RECORDS FOR THE EXERCISE Start Marker

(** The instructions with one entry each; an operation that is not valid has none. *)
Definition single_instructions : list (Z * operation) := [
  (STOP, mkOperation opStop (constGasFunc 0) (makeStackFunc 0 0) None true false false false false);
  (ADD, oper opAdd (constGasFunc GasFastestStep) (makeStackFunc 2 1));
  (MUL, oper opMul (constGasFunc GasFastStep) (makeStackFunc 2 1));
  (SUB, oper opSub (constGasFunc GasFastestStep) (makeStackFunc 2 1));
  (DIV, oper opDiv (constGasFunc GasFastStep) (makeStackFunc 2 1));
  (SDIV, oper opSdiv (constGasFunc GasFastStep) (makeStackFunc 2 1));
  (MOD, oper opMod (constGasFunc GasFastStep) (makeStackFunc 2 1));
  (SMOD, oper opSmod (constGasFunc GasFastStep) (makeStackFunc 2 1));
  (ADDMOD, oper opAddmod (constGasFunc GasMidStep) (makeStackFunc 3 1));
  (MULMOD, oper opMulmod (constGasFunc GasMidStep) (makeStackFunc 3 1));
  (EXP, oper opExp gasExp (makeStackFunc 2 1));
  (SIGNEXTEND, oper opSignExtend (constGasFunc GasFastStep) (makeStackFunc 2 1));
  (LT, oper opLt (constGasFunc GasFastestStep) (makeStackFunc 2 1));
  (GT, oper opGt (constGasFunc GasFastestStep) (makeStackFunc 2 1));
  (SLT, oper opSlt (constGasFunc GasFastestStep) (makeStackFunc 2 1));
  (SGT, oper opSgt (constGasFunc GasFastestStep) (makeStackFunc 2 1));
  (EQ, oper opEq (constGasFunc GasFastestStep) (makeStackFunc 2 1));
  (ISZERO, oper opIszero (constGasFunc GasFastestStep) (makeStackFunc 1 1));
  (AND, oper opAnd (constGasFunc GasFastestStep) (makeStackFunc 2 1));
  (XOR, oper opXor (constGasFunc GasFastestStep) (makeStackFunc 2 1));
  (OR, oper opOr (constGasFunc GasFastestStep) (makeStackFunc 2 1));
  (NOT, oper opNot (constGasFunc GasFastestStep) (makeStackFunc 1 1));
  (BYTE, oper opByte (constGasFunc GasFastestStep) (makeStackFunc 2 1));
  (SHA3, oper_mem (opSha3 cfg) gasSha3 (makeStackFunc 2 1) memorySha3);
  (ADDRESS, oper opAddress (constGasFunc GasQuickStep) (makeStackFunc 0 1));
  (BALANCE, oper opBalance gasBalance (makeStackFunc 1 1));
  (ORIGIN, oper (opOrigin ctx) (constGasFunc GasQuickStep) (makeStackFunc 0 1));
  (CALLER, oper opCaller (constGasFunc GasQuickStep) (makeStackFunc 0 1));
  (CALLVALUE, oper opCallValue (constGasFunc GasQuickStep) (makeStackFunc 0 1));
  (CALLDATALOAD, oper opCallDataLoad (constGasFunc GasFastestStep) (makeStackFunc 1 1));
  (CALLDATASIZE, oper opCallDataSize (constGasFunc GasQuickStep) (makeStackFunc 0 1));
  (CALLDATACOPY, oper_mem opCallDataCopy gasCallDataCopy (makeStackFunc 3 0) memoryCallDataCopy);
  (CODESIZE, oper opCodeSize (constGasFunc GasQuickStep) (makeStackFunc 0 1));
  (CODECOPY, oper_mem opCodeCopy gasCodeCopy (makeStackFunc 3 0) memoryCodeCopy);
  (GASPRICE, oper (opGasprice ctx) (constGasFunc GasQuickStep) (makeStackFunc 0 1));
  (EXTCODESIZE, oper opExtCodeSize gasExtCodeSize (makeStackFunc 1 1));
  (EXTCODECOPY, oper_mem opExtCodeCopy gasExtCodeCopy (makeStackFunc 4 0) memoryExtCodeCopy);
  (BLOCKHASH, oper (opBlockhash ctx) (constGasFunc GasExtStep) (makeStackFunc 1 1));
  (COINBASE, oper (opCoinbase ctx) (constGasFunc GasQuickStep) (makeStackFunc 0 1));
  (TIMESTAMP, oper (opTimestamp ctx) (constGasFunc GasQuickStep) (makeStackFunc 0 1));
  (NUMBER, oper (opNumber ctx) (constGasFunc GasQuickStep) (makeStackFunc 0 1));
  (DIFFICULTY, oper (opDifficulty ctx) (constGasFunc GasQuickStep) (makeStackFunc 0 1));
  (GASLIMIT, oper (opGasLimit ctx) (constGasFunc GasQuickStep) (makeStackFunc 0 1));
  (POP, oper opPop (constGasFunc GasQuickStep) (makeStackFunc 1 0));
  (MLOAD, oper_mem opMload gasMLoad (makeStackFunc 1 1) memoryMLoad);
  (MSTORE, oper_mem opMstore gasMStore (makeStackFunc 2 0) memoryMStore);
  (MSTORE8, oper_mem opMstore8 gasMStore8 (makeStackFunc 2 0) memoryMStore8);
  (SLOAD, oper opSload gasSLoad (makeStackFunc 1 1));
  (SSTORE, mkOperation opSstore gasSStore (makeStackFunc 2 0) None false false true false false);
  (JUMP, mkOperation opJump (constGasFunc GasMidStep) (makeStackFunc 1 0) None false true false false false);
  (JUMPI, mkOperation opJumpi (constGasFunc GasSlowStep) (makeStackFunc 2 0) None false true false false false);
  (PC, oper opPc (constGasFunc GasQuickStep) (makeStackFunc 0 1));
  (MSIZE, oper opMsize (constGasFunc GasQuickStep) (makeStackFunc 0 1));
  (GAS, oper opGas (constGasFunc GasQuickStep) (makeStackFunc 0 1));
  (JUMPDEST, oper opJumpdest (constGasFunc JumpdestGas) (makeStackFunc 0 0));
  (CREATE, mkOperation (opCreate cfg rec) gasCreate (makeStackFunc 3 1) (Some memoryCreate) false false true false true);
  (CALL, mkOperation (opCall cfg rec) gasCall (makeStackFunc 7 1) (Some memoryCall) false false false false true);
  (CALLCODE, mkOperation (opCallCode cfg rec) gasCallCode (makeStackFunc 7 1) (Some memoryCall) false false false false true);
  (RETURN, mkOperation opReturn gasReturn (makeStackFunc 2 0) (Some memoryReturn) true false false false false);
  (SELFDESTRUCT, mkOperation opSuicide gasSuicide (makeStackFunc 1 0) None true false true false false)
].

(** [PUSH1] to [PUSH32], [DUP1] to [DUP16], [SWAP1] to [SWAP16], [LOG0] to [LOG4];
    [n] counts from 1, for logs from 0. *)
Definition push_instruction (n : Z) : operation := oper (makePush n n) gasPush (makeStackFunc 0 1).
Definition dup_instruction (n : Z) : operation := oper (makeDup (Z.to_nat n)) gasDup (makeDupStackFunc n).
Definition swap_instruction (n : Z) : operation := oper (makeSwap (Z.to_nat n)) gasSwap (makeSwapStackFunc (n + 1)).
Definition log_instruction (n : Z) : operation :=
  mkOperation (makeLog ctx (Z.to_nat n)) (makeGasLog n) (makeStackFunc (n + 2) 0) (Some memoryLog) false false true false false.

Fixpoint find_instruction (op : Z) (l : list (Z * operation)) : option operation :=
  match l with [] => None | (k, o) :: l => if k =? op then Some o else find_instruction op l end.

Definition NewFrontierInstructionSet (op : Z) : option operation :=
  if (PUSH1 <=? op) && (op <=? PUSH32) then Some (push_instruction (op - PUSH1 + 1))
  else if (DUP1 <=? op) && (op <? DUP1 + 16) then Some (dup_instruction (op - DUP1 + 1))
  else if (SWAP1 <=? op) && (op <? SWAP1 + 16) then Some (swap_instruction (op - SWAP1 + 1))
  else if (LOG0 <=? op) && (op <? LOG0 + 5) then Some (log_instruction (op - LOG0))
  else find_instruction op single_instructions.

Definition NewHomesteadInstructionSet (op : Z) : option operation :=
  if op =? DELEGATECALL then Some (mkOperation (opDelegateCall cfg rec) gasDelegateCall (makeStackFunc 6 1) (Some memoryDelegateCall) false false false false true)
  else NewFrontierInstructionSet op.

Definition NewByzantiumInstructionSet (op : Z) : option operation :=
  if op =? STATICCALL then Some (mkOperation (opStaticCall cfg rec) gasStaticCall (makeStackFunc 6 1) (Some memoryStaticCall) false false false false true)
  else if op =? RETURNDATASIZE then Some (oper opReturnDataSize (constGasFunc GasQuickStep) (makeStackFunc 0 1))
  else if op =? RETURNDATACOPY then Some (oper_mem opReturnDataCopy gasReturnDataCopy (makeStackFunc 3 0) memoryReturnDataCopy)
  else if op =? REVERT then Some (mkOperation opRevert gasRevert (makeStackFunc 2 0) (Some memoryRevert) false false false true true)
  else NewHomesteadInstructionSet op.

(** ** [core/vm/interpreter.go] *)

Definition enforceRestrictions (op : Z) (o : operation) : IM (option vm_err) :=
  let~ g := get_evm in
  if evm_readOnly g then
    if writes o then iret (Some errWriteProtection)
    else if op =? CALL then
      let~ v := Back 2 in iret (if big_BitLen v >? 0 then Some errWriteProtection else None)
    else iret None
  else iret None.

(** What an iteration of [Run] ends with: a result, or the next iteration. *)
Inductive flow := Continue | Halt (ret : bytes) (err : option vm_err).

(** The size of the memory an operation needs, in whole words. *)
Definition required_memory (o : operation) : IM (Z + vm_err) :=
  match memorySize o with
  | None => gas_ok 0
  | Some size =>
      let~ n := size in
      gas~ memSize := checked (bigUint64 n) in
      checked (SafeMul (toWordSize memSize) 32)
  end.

RECORDS FOR THE EXERCISE End Marker

EXERCISE PROMPT: The response must consist of the lines above, from the first one through the line containing "(SUB, oper opSub", reproduced exactly.

SOLUTION:
(** The instructions with one entry each; an operation that is not valid has none. *)
Definition single_instructions : list (Z * operation) := [
  (STOP, mkOperation opStop (constGasFunc 0) (makeStackFunc 0 0) None true false false false false);
  (ADD, oper opAdd (constGasFunc GasFastestStep) (makeStackFunc 2 1));
  (MUL, oper opMul (constGasFunc GasFastStep) (makeStackFunc 2 1));
  (SUB, oper opSub (constGasFunc GasFastestStep) (makeStackFunc 2 1));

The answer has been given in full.